An Old, Handwritten Recipe Keeps This Chef Inspired and Focused
I keep a recipe in my bedside table. It’s for chocolate chip cookies with black walnuts, and it’s handwritten by my mom, who is deceased. She received the recipe from her mother and passed it to me long before I’d go on to become a professional chef. I keep it safe in a plastic bag, and I probably look at it three or four times a month, more often if things are rough.
As a child, I spent a lot of time with my mom in the kitchen. It was the place in our home where family gathered. I grew up in the Midwest during a time of civil unrest, in an era of segregation and racial tension. My mom taught me how to navigate this time, and how to free myself from boundaries set by others. When I eventually moved to Atlanta to pursue my restaurant career, I experienced some culture shock: I was a black, gay woman suddenly living in the South, working in an industry dominated by white men. A lot has been thrown at me, and there have been struggles. As a business owner, I’ve learned the importance of tenacity and the value of networking with others. In this diverse environment, I’ve found many systems of support and understanding.

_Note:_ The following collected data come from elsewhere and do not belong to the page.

(* ===== verification/DiningPh.v ===== *)
(** threads/diningph.h, threads/diningph.cc and the test of threads/threadtest.cc: the
    dining philosophers.

    Module [DiningPh] has [pickup], [putdown] and [print] as code for the kernel of
    [Synch]: the calls of the lock and the conditions, and the pieces in between, which
    work on the array [state].  [print] reads the array without the lock, an element at a
    time.  The test program is run as it is, except for the text of its messages and the
    pauses of the host. *)

From S2P Require Import Prelude Interrupt Synch Monitor.

Module DiningPh.

Import Interrupt.Interrupt Threads Monitor.

Inductive phase := Thinking | Hungry | Eating.

#[export] Instance phase_eq_dec : EqDecision phase.
Proof. solve_decision. Defined.

(** The array [state[5]]. *)
#[local] Abbreviation State := (list phase).

(** The parts of the code between the synchronization calls. *)
Inductive piece :=
  | SetHungry (who : nat)
  | SetThinking (who : nat)
  | Test (i : nat)
  | IfHungry (who : nat)
  | Print (i : nat).

(** The lock [dp] and the conditions [self[i]]. *)
Definition dp : nat := 0.
Definition self (i : nat) : nat := i.

Definition new : State * list (ucall piece) :=
  (replicate 5 Thinking, New (QLock dp) 0 :: map (fun i => New (QCond (self i)) 0) (seq 0 5)).

Definition pickup (who : nat) : list (ucall piece) :=
  [Acquire dp; Call (SetHungry who); Call (Test who); Call (IfHungry who); Release dp].

Definition putdown (who : nat) : list (ucall piece) :=
  [Acquire dp; Call (SetThinking who); Call (Test ((who + 4) mod 5)); Call (Test ((who + 1) mod 5));
   Release dp].

(** [DiningPh::print] does not take the lock. *)
Definition print : list (ucall piece) := map (fun i => Call (Print i)) (seq 0 5).

Definition get (i : nat) (x : State) : res phase :=
  match x !! i with Some p => Ok p | None => UB end.
Definition put (i : nat) (p : phase) (x : State) : res State :=
  match x !! i with Some _ => Ok (<[i := p]> x) | None => UB end.

(** [DiningPh::test]; [&&] stops at the first condition that is false. *)
Definition test (i : nat) (x : State) : res (State * list (ucall piece)) :=
  l ← get ((i + 4) mod 5) x;
  if bool_decide (l = Eating) then Ok (x, []) else
  s ← get i x;
  if bool_decide (s <> Hungry) then Ok (x, []) else
  r ← get ((i + 1) mod 5) x;
  if bool_decide (r = Eating) then Ok (x, []) else
  x ← put i Eating x;
  Ok (x, [Signal (self i) dp]).

Definition call (p : piece) (t : nat) (x : State) : res (State * list (ucall piece)) :=
  match p with
  | SetHungry who => x ← put who Hungry x; Ok (x, [])
  | SetThinking who => x ← put who Thinking x; Ok (x, [])
  | Test i => test i x
  | IfHungry who =>
      s ← get who x;
      Ok (x, if bool_decide (s = Hungry) then [Wait (self who) dp] else [])
  | Print i => s ← get i x; Ok (x, [])
  end.

(** ** threadtest.cc *)
Definition Philo (who : nat) : list (ucall piece) :=
  Yield :: concat (replicate 10 (pickup who ++ print ++ [Yield] ++ putdown who ++ [Yield])).

Definition ThreadTest : list (ucall piece) :=
  map (fun k => Fork (S k) (Philo k)) (seq 0 5).

Definition saved (t : nat) (x : State) : State := x.
Definition removeResources (t : nat) (x : State) : res State := Ok x.
Definition irq (x : State) (s : nat) (x' : State) : Prop := x' = x.

(** ** The invariant *)

(** No philosopher eats while a neighbour eats. *)
Definition apart (x : State) : Prop :=
  length x = 5%nat /\
  forall i, (i < 5)%nat -> x !! i = Some Eating -> x !! ((i + 1) mod 5)%nat <> Some Eating.

Lemma apart_set who p x : apart x -> p <> Eating -> apart (<[who := p]> x).
Proof.
  intros [Hl H] Hp. split; [by rewrite length_insert|]. intros i Hi H1 H2.
  rewrite list_lookup_insert in H1, H2. repeat case_decide; try congruence. by eapply H.
Qed.

Lemma get_lookup i x p : get i x = Ok p -> x !! i = Some p.
Proof. unfold get. destruct (x !! i); congruence. Qed.

Lemma put_ok i p x : apart x -> (i < 5)%nat -> put i p x = Ok (<[i := p]> x).
Proof. intros [Hl _] Hi. unfold put. destruct (x !! i) eqn:E; [done|]. apply lookup_ge_None in E. lia. Qed.

Lemma put_eq i p x x' : put i p x = Ok x' -> x' = <[i := p]> x.
Proof. unfold put. destruct (x !! i); congruence. Qed.

(** Before [i] and after [i]. *)
Lemma neighbour i j : (i < 5)%nat -> (j < 5)%nat -> ((j + 1) mod 5)%nat = i -> j = ((i + 4) mod 5)%nat.
Proof. intros Hi Hj <-. do 5 (destruct j as [|j]; [done|]). lia. Qed.

Lemma test_apart i x x' us : apart x -> (i < 5)%nat -> test i x = Ok (x', us) -> apart x'.
Proof.
  intros [Hl H] Hi Ht. unfold test in Ht.
  apply bind_Ok in Ht as (l & Hg & Ht). apply get_lookup in Hg. case_bool_decide as Hle; [by simplify_eq|].
  apply bind_Ok in Ht as (s & Hg' & Ht). case_bool_decide; [by simplify_eq|].
  apply bind_Ok in Ht as (r & Hr & Ht). apply get_lookup in Hr. case_bool_decide as Hre; [by simplify_eq|].
  apply bind_Ok in Ht as (y & Hp & Ht). apply put_eq in Hp as ->. simplify_eq.
  split; [by rewrite length_insert|]. intros j Hj H1 H2. rewrite list_lookup_insert in H1, H2.
  destruct (decide (i = j /\ (i < length x)%nat)) as [[-> _]|Hij].
  - case_decide as E; [destruct E as [E _]|congruence].
    do 5 (destruct j as [|j]; [done|]). lia.
  - case_decide as E; [destruct E as [E _]|by eapply H].
    rewrite (neighbour i j Hi Hj (eq_sym E)) in H1. congruence.
Qed.

(** The pieces of one philosopher. *)
Definition in_range (p : piece) : Prop :=
  match p with SetHungry i | SetThinking i | Test i | IfHungry i | Print i => (i < 5)%nat end.

Lemma call_apart p t x x' us :
  apart x -> in_range p -> call p t x = Ok (x', us) -> apart x'.
Proof.
  intros Hx Hp H. destruct p as [i|i|i|i|i]; cbn in *.
  - rewrite put_ok in H by done. simplify_eq/=. by apply apart_set.
  - rewrite put_ok in H by done. simplify_eq/=. by apply apart_set.
  - by eapply test_apart.
  - apply bind_Ok in H as (s & _ & H). by simplify_eq.
  - apply bind_Ok in H as (s & _ & H). by simplify_eq.
Qed.

Lemma get_ok i x : apart x -> (i < 5)%nat -> exists p, get i x = Ok p.
Proof.
  intros [Hl _] Hi. unfold get. destruct (x !! i) eqn:E; [by eexists|]. apply lookup_ge_None in E. lia.
Qed.

(** No index is out of the array. *)
Lemma call_ok p t x : apart x -> in_range p -> exists x' us, call p t x = Ok (x', us).
Proof.
  intros Hx Hp. assert (forall n, (n mod 5 < 5)%nat) as Hm by (intros n; by apply Nat.mod_upper_bound).
  destruct p as [i|i|i|i|i]; cbn in *; [rewrite put_ok by done; by eexists _, _..| | |].
  - unfold test. destruct (get_ok ((i + 4) mod 5) x Hx (Hm _)) as [l ->]. cbn [bind].
    case_bool_decide; [by eexists _, _|]. destruct (get_ok i x Hx Hp) as [s ->]. cbn [bind].
    case_bool_decide; [by eexists _, _|]. destruct (get_ok ((i + 1) mod 5) x Hx (Hm _)) as [r ->].
    cbn [bind]. case_bool_decide; [by eexists _, _|]. rewrite put_ok by done. by eexists _, _.
  - destruct (get_ok i x Hx Hp) as [s ->]. by eexists _, _.
  - destruct (get_ok i x Hx Hp) as [s ->]. by eexists _, _.
Qed.

(** ** The rules of the lock [dp] *)
Definition shared : Shared State State := mkShared id irq None apart.

Lemma dining_quiet : quiet shared.
Proof. split; [done|]. by intros x s x' ->. Qed.

(** All pieces need the lock but the reads of [print], which need an index of the array. *)
Definition locked (p : piece) : Prop :=
  match p with Print i => ~ (i < 5)%nat | _ => True end.

Definition rules : Rules shared piece :=
  mkRules dp (plain dining_quiet (fun _ => True)) locked (fun _ => False)
    (fun p x _ => apart x /\ in_range p) (fun _ => plain dining_quiet (fun _ => True)).

Lemma dining_piece (A : Assertion shared) p :
  in_range p -> locked p ->
  triple shared rules (Some A) (Call p) (Some (plain dining_quiet (fun _ => True))).
Proof.
  intros Hp Hl. apply (triple_call shared rules A p); [done|]. intros x v HA. split; [|done].
  by apply (always A x v).
Qed.

Lemma dining_release (A : Assertion shared) : triple shared rules (Some A) (Release dp) None.
Proof. apply (triple_release shared rules). intros x v HA. split; [by apply (always A x v)|done]. Qed.

Ltac piece := eapply triples_cons; [apply dining_piece; cbn [in_range locked]; first [done|by apply Nat.mod_upper_bound]|].
Ltac last := eapply triples_cons; [apply dining_release|apply triples_nil].

Lemma pickup_ok who : (who < 5)%nat -> triples shared rules None (pickup who) None.
Proof. intros Hw. eapply triples_cons; [apply triple_acquire|]. do 3 piece. last. Qed.

Lemma putdown_ok who : (who < 5)%nat -> triples shared rules None (putdown who) None.
Proof.
  intros Hw. eapply triples_cons; [apply triple_acquire|]. do 3 piece. last.
Qed.

Lemma print_ok : triples shared rules None print None.
Proof.
  assert (forall js, Forall (fun i => i < 5)%nat js ->
    triples shared rules None (map (fun i => Call (Print i)) js) None) as H.
  { induction 1 as [|i js Hi _ IH]; cbn [map]; [apply triples_nil|].
    eapply triples_cons; [|exact IH]. apply triple_free; [by intros []|done]. }
  apply H. apply Forall_forall. intros i Hi. apply elem_of_seq in Hi. lia.
Qed.

Lemma yield_ok us : triples shared rules None us None -> triples shared rules None (Yield :: us) None.
Proof. intros H. eapply triples_cons; [by apply triple_other|done]. Qed.

Lemma Philo_ok who : (who < 5)%nat -> triples shared rules None (Philo who) None.
Proof.
  intros Hw. apply yield_ok, triples_concat, Forall_replicate.
  eapply triples_app; [by apply pickup_ok|].
  eapply triples_app; [apply print_ok|]. apply (yield_ok (putdown who ++ [Yield])).
  eapply triples_app; [by apply putdown_ok|]. apply yield_ok, triples_nil.
Qed.

Lemma ThreadTest_ok : triples shared rules None ThreadTest None.
Proof.
  assert (forall ks, Forall (fun k => k < 5)%nat ks ->
    triples shared rules None (map (fun k => Fork (S k) (Philo k)) ks) None) as H.
  { induction 1 as [|k ks Hk _ IH]; cbn [map]; [apply triples_nil|].
    eapply triples_cons; [by apply triple_fork, Philo_ok|done]. }
  apply H. apply Forall_forall. intros k Hk. apply elem_of_seq in Hk. lia.
Qed.

Lemma dining_sound : Sound shared rules saved saved call removeResources.
Proof.
  split; [by intros t x x' [= ->]|done|done| |].
  2: { intros p t x x' us Hp _ H. destruct p as [i|i|i|i|i]; try by destruct Hp. cbn in H.
    apply bind_Ok in H as (s & _ & H). simplify_eq. split; [done|]. intros S _. apply triples_nil. }
  intros p t x x' us v _ [Hx Hp] H. exists (plain dining_quiet (fun _ => True)).
  split; [split; [by eapply call_apart|done]|].
  destruct p as [i|i|i|i|i]; cbn in H.
  - apply bind_Ok in H as (y & _ & H). simplify_eq. apply triples_nil.
  - apply bind_Ok in H as (y & _ & H). simplify_eq. apply triples_nil.
  - unfold test in H. repeat (apply bind_Ok in H as (? & _ & H); case_bool_decide; [simplify_eq; apply triples_nil|]).
    apply bind_Ok in H as (y & _ & H). simplify_eq.
    eapply triples_cons; [by apply triple_other|apply triples_nil].
  - apply bind_Ok in H as (y & _ & H). simplify_eq. case_bool_decide; [|apply triples_nil].
    eapply triples_cons; [apply (triple_wait shared rules); by intros z v' Hz|apply triples_nil].
  - apply bind_Ok in H as (y & _ & H). simplify_eq. apply triples_nil.
Qed.

(** ** Theorems *)

(** C30: in every execution of the test program, whatever the time slices, two neighbours never
    eat at the same time; no piece of the code fails or leaves the array; a philosopher
    tests and changes the array only while it has the lock, and what runs without the lock,
    the reads of [print], changes nothing. *)
Theorem dining_correct ss ls cs ms bs es k :
  available (ls dp) = true ->
  runs saved saved call removeResources irq (boot ThreadTest new.1 ss ls cs ms bs) es k ->
  (forall i, (i < 5)%nat -> client k !! i = Some Eating ->
     client k !! ((i + 1) mod 5)%nat <> Some Eating) /\
  (forall p rest, codes k (currentThread k) = Some (Do (Call p) :: rest) ->
     exists x us, call p (currentThread k) (client k) = Ok (x, us) /\
       ((exists i, (i < 5)%nat /\ p = Print i) /\ x = client k /\ us = [] \/
        available (locks k dp) = false /\ owner (locks k dp) = Some (currentThread k))).
Proof.
  intros Ha Hr.
  assert (apart new.1) as H0.
  { split; [done|]. intros i Hi. by do 5 (destruct i as [|i]; [done|]); lia. }
  apply (boot_runs_monitor shared rules _ _ _ _ dining_sound) in Hr;
    [|done|by split|apply ThreadTest_ok].
  pose proof (monitor_always _ _ _ Hr) as [Hl Hx]. split; [exact Hx|].
  intros p rest Hc. assert (locked p \/ exists i, (i < 5)%nat /\ p = Print i) as [Hp|(i & Hi & ->)].
  { destruct p as [i|i|i|i|i]; try by left. destruct (decide (i < 5)%nat); [right; by exists i|by left]. }
  - apply (monitor_pre _ _ _ _ _ Hr) in Hc as [Hh [Hap Hin]]; [|done].
    destruct (call_ok p (currentThread k) (client k) Hap Hin) as (x & us & E). exists x, us.
    split; [done|]. right. by apply held_locked.
  - cbn. destruct (get_ok i (client k)) as [s ->]; [by split|done|]. cbn [bind].
    eexists _, _. split; [done|]. left. by split; [exists i|].
Qed.

Definition start : Kernel State piece :=
  boot ThreadTest new.1 (fun _ => new_Semaphore 0) (fun _ => new_Lock)
    (fun _ => new_Condition) (fun _ => new_Mutex) (fun _ => new_Barrier 2).

Definition after (n : nat) : list event * Kernel State piece :=
  outcome saved saved call removeResources n start.

Lemma dining_runs n :
  completes saved saved call removeResources n start = true ->
  runs saved saved call removeResources irq start (after n).1 (after n).2.
Proof. apply outcome_runs. Qed.

(** Without time slices the test program ends: all philosophers finish their ten rounds,
    nobody is left waiting, all think and the lock is free. *)
Theorem dining_ends :
  exists es k, runs saved saved call removeResources irq start es k /\ idle k /\
    threads k = {[ 4%nat := mkThread BLOCKED [Sleep_loop] None ]} /\
    client k = replicate 5 Thinking /\ map (fun i => queue k (QCond (self i))) (seq 0 5) = replicate 5 [] /\
    available (locks k dp) = true.
Proof.
  exists (after 3000).1, (after 3000).2.
  assert (threads (after 3000).2 = {[ 4%nat := mkThread BLOCKED [Sleep_loop] None ]}) as E
    by (vm_compute; reflexivity).
  split; [apply dining_runs; vm_compute; reflexivity|].
  split; [split; [vm_compute; reflexivity|]|].
  - exists (mkThread BLOCKED [Sleep_loop] None), []. rewrite E. split; vm_compute; reflexivity.
  - split; [exact E|]. clear E. split_and!; vm_compute; reflexivity.
Qed.

Lemma dining_correct_witness :
  client (after 700).2 = [Hungry; Hungry; Eating; Hungry; Eating] /\
  client (after 700).2 !! 3%nat <> Some Eating.
Proof.
  assert (client (after 700).2 = [Hungry; Hungry; Eating; Hungry; Eating]) as E by (by vm_compute).
  split; [exact E|].
  destruct (dining_correct (fun _ => new_Semaphore 0) (fun _ => new_Lock)
    (fun _ => new_Condition) (fun _ => new_Mutex) (fun _ => new_Barrier 2) (after 700).1 (after 700).2)
    as [H _]; [done|apply dining_runs; by vm_compute|].
  apply (H 2%nat); [lia|]. by rewrite E.
Defined.

End DiningPh.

But I also still rely often upon the lessons my mother taught me. She made me realize that anything is achievable. She made me fearless: Failure is not something I entertain. And this is why I keep that cookie recipe so close to me. When I look at the recipe, it makes me feel like my mom is still with me, and it reminds me that I can face this business with confidence. My mom was a hardworking lady, and when I remember all she did for us, it gives me strength. I have other recipes from her, but the fact that this one is handwritten feels special -- she entrusted me with a piece of who she was, and it lets me have little conversations with her.
Today, I’m the chef and owner of Twisted Soul Cookhouse and Pours in Atlanta. And, of course, Mama Helen’s Chocolate Chip Cookie is on our menu. It can put a smile on anyone’s face.